TO DO. Please copy every line from the following entries in which the word "assert" appears.

DATA FOR THIS EXERCISE.
══════════

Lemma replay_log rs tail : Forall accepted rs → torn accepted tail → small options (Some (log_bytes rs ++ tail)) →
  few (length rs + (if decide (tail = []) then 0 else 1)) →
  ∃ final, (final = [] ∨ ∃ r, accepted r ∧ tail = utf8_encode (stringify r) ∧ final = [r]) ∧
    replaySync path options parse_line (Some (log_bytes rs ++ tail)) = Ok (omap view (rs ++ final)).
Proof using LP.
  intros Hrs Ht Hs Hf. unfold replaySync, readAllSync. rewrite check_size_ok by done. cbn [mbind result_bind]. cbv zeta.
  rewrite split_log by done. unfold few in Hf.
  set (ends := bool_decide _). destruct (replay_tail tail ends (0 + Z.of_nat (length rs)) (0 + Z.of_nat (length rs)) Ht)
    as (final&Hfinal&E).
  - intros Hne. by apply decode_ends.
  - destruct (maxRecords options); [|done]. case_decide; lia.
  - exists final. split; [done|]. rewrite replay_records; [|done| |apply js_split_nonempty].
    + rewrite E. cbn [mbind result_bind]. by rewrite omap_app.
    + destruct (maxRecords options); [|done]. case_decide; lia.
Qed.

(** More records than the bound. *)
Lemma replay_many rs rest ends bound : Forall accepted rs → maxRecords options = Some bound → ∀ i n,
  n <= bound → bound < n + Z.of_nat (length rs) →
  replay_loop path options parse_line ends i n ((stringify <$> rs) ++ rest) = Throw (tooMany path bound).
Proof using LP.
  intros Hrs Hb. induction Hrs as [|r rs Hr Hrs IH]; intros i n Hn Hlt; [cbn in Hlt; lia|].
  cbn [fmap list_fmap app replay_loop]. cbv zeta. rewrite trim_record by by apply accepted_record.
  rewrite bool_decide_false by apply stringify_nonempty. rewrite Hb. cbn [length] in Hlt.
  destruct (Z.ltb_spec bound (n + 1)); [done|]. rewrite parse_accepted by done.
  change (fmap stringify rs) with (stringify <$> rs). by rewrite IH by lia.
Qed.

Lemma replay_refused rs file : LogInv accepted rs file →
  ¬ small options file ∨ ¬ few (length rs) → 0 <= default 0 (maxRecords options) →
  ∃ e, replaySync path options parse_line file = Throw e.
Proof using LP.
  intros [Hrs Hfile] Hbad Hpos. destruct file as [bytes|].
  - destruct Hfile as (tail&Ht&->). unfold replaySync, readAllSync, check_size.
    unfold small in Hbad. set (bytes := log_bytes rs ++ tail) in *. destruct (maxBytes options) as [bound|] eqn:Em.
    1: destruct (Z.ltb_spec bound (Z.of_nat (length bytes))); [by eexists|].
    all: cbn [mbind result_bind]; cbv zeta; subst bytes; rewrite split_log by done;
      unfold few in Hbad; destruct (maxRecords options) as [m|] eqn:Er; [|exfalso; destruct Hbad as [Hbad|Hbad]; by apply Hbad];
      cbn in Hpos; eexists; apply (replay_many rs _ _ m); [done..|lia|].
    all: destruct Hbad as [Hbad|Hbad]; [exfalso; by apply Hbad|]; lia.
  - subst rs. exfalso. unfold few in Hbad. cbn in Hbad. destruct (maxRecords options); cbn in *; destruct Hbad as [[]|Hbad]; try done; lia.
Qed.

══════════

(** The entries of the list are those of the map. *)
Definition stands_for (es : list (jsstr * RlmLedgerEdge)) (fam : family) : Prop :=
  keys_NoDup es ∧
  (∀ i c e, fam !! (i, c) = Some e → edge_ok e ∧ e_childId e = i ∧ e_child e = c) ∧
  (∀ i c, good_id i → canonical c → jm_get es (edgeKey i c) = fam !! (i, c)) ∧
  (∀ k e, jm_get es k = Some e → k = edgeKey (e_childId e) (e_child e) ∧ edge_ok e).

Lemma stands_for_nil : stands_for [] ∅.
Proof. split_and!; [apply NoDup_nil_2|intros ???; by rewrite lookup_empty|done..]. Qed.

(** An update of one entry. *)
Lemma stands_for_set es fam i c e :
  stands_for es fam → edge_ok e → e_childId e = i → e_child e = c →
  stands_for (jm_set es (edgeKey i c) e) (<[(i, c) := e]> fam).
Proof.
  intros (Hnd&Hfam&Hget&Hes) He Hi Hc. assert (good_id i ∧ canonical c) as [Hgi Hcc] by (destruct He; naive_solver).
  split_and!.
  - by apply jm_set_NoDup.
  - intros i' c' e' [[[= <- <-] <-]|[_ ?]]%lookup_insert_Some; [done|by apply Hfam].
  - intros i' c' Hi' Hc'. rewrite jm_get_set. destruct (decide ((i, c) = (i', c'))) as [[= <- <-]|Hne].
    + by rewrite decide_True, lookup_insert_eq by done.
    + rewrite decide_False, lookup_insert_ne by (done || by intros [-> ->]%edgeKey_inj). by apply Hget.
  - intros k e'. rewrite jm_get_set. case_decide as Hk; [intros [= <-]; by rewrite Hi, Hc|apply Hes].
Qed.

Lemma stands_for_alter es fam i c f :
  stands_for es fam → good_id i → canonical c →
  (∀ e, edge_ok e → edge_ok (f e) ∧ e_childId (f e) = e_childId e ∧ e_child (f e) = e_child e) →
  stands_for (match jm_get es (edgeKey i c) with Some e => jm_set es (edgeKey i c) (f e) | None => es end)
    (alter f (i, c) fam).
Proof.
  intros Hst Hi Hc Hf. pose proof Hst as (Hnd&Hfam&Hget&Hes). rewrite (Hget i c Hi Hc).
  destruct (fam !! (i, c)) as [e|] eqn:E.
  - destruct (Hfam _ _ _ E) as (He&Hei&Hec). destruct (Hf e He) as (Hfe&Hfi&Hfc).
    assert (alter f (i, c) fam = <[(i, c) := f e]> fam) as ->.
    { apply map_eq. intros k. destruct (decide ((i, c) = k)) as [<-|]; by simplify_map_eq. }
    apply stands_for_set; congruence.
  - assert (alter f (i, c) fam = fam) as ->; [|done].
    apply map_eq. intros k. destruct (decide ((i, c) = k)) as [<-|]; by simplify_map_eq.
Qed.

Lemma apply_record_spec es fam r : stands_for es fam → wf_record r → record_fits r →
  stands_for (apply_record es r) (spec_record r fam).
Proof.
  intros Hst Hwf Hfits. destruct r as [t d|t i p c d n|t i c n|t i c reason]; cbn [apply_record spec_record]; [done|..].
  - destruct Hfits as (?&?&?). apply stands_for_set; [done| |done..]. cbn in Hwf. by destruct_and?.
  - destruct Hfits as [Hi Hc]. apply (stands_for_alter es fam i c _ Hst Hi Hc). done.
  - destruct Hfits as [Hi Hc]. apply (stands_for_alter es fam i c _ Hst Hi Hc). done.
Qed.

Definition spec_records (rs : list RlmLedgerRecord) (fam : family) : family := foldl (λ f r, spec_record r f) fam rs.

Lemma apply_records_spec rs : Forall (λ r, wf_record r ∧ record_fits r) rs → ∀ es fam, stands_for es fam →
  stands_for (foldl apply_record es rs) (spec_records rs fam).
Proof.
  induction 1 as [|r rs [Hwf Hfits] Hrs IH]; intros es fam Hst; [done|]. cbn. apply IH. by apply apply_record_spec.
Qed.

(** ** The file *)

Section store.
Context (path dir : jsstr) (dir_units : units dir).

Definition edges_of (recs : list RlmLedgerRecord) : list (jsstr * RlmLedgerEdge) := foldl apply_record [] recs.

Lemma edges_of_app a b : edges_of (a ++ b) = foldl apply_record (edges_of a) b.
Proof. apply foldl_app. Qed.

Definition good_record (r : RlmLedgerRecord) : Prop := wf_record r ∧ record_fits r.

══════════

EXPECTED ANSWER.
  intros (Hnd&Hfam&Hget&Hes) He Hi Hc. assert (good_id i ∧ canonical c) as [Hgi Hcc] by (destruct He; naive_solver).
    assert (alter f (i, c) fam = <[(i, c) := f e]> fam) as ->.
  - assert (alter f (i, c) fam = fam) as ->; [|done].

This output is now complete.